Stanford School of Medicine

Chemical & Systems Biology We explore how regulatory circuits control cells and organisms


Small-molecule inhibitors of the AAA+ ATPase motor cytoplasmic dynein

Posted by CSB Admin on April 5, 2012


Ari J. Firestone, Joshua S. Weinger, Maria Maldonado, Kari Barlan, Lance. D. Langston, Michael D. O’Donnell, Vladimir I. Gelfand, Tarun M. Kapoor, and James K. Chen


The AAA+ ATPase motor cytoplasmic dynein regulates a diverse range of cellular functions, including mitotic spindle assembly, organelle trafficking, and ciliary and axonal transport.

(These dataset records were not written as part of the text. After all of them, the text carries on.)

Definition merge (rn node parent pos : Z) : cmd btree_t unit :=
  let! pn := load parent in
  let! sep := lift (item_at pn pos) in
  do! update node (λ n, set_item (count n) sep n) in
  let! r := load rn in
  do! update node (append_node r) in
  do! deallocate rn in
  do! update parent (λ n, Some (put_count (wrap64 (count n - 1)) n)) in
  do! update parent (λ n, move_items pos (pos + 1) (wrap64 (count n - pos)) n) in
  do! update parent (λ n, move_children (pos + 1) (pos + 2) (wrap64 (count n - pos + 1)) n) in
  let! pn := load parent in
  let! s := get in
  when ((count pn =? 0) && (parent =? root s))
    (do! deallocate (root s) in modify (set_root node)).

Definition rebalance (node parent pos : Z) : cmd btree_t unit :=
  let! pn := load parent in
  let! rsb := (if count pn <=? pos then ret 0 else lift (child_at pn (pos + 1))) in
  let! lsb := (if pos =? 0 then ret 0 else lift (child_at pn (pos - 1))) in
  let big (p : Z) : cmd btree_t bool :=
    (if p =? 0 then ret false else let! n := load p in ret (BTREE_MIN <? count n)) in
  let! br := big rsb in
  if br then rotate_right rsb node parent pos
  else
    let! bl := big lsb in
    if bl then rotate_left lsb node parent pos
    else if rsb =? 0 then merge node lsb parent (pos - 1)
    else merge rsb node parent pos.

(** The leaf and its parent. *)
Fixpoint get_leftmost_leaf (fuel : nat) (node parent : Z) : cmd btree_t (Z * Z) :=
  match fuel with
  | O => trap
  | S fuel =>
      let! n := load node in
      let! c := lift (child_at n 0) in
      if c =? 0 then ret (node, parent) else get_leftmost_leaf fuel c node
  end.

(** The removal of item [pos] from a leaf. *)
Definition remove_from_leaf (pos : Z) (n : btree_node_t) : option btree_node_t :=
  n ← (if (count n =? 1) || (pos =? BTREE_ORDER - 2) then node_clear pos n
       else move_items pos (pos + 1) (wrap64 (count n - pos)) n);
  Some (put_count (wrap64 (count n - 1)) n).

Fixpoint remove_from_node (fuel : nat) (node parent pos : Z) : cmd btree_t unit :=
  match fuel with
  | O => trap
  | S fuel =>
      let! n := load node in
      let! c0 := lift (child_at n 0) in
      if c0 =? 0 then update node (remove_from_leaf pos)
      else
        let! rchild := lift (child_at n (pos + 1)) in
        let! lmlp := get_leftmost_leaf fuel rchild node in
        let '(lm, lp) := lmlp in
        let! l := load lm in
        let! it := lift (item_at l 0) in
        do! update node (put_item pos it) in
        do! remove_from_node fuel lm lp 0 in
        let! l := load lm in
        when (count l <? BTREE_MIN) (rebalance lm lp (if lp =? node then pos + 1 else 0))
  end.

(** The loop of [remove_item] stops at the first position [pick] decides on. *)
Inductive pick := PickItem (i : Z) | PickChild (i : Z) | PickNone.

Fixpoint pick_pos (n : btree_node_t) (k : Z) (ixs : list Z) : option pick :=
  match ixs with
  | [] => Some PickNone
  | i :: ixs =>
      a ← NODE_CONTAINS_ITEM n i k;
      if (a : bool) then Some (PickItem i)
      else
        b ← NODE_CHILD_CAN_CONTAIN_ITEM n i k;
        if (b : bool) then Some (PickChild i) else pick_pos n k ixs
  end.

Definition positions (n : btree_node_t) : list Z := seqZ 0 (count n + 1).

Fixpoint remove_item (fuel : nat) (node parent k pos : Z) : cmd btree_t Z :=
  match fuel with
  | O => trap
  | S fuel =>
      let! n := load node in
      let! d := lift (pick_pos n k (positions n)) in
      let! r :=
        match d with
        | PickItem i =>
            let! it := lift (item_at n i) in
            do! remove_from_node fuel node parent i in
            ret (val it)
        | PickChild i =>
            let! c := lift (child_at n i) in
            remove_item fuel c node k i
        | PickNone => ret 0
        end in
      do! when (negb (parent =? 0))
            (let! n := load node in
             when (count n <? BTREE_MIN) (rebalance node parent pos)) in
      ret r
  end.

Definition remove (fuel : nat) (k : Z) : cmd btree_t Z :=
  let! s := get in remove_item fuel (root s) 0 k 0.

(** ** Lookup and iteration *)

Fixpoint get_in_node (fuel : nat) (node k : Z) : cmd btree_t Z :=
  match fuel with
  | O => trap
  | S fuel =>
      let! n := load node in
      let! d := lift (pick_pos n k (positions n)) in
      match d with
      | PickItem i => let! it := lift (item_at n i) in ret (val it)
      | PickChild i => let! c := lift (child_at n i) in get_in_node fuel c k
      | PickNone => ret 0
      end
  end.

Definition btree_get (fuel : nat) (k : Z) : cmd btree_t Z :=
  let! s := get in
  if root s =? 0 then ret 0 else get_in_node fuel (root s) k.

Fixpoint lookup_in_node (fuel : nat) (node k : Z) : cmd btree_t Z :=
  match fuel with
  | O => trap
  | S fuel =>
      let! n := load node in
      let! d := lift (pick_pos n k (positions n)) in
      match d with
      | PickItem i => ret 1
      | PickChild i => let! c := lift (child_at n i) in lookup_in_node fuel c k
      | PickNone => ret 0
      end
  end.

Definition btree_map_lookup (fuel : nat) (k : Z) : cmd btree_t Z :=
  let! s := get in
  if root s =? 0 then ret 0 else lookup_in_node fuel (root s) k.

(** The callback gets and returns its argument; a result other than 0 stops the
    iteration. *)
Section Foreach.
Context {A : Type} (cb : Z → Z → A → A * Z).

(** One turn of the loop: the child, then the item. *)
Definition foreach_step (rec : Z → A → cmd btree_t (A * Z)) (n : btree_node_t)
    (st : cmd btree_t (A * Z)) (i : Z) : cmd btree_t (A * Z) :=
  let! st := st in
  let '(a, rc) := st in
  if negb (rc =? 0) then ret (a, rc)
  else
    let! c := lift (child_at n i) in
    let! r := rec c a in
    let '(a, rc) := r in
    if negb (rc =? 0) then ret (a, 1)
    else if i =? count n then ret (a, 0)
    else
      let! it := lift (item_at n i) in
      if key it =? 0 then ret (a, 0)
      else let '(a, rc) := cb (key it) (val it) a in
           ret (a, if rc =? 0 then 0 else 1).

Fixpoint foreach_node (fuel : nat) (node : Z) (a : A) : cmd btree_t (A * Z) :=
  match fuel with
  | O => trap
  | S fuel =>
      if node =? 0 then ret (a, 0)
      else
        let! n := load node in
        foldl (foreach_step (foreach_node fuel) n) (ret (a, 0)) (positions n)
  end.

Definition foreach (fuel : nat) (a : A) : cmd btree_t (A * Z) :=
  let! s := get in foreach_node fuel (root s) a.
End Foreach.
End Methods.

Since the dynamics of these processes are much faster than the action of reverse-genetic technologies, small-molecule modulators are essential tools for studying dynein-dependent biology. In the Apr. 5 issue of Nature, Firestone et al. reports the first chemical inhibitors of this minus-end-directed microtubule motor, which emerged from a high-throughput screen for Hedgehog pathway inhibitors. The benzoyl dihydroquinazolinone derivatives, collectively named “ciliobrevins” for their effects on primary cilia length, selectively inhibit cytoplasmic dynein 1 and 2, as demonstrated by their cellular phenotypes and actions on dynein function in vitro.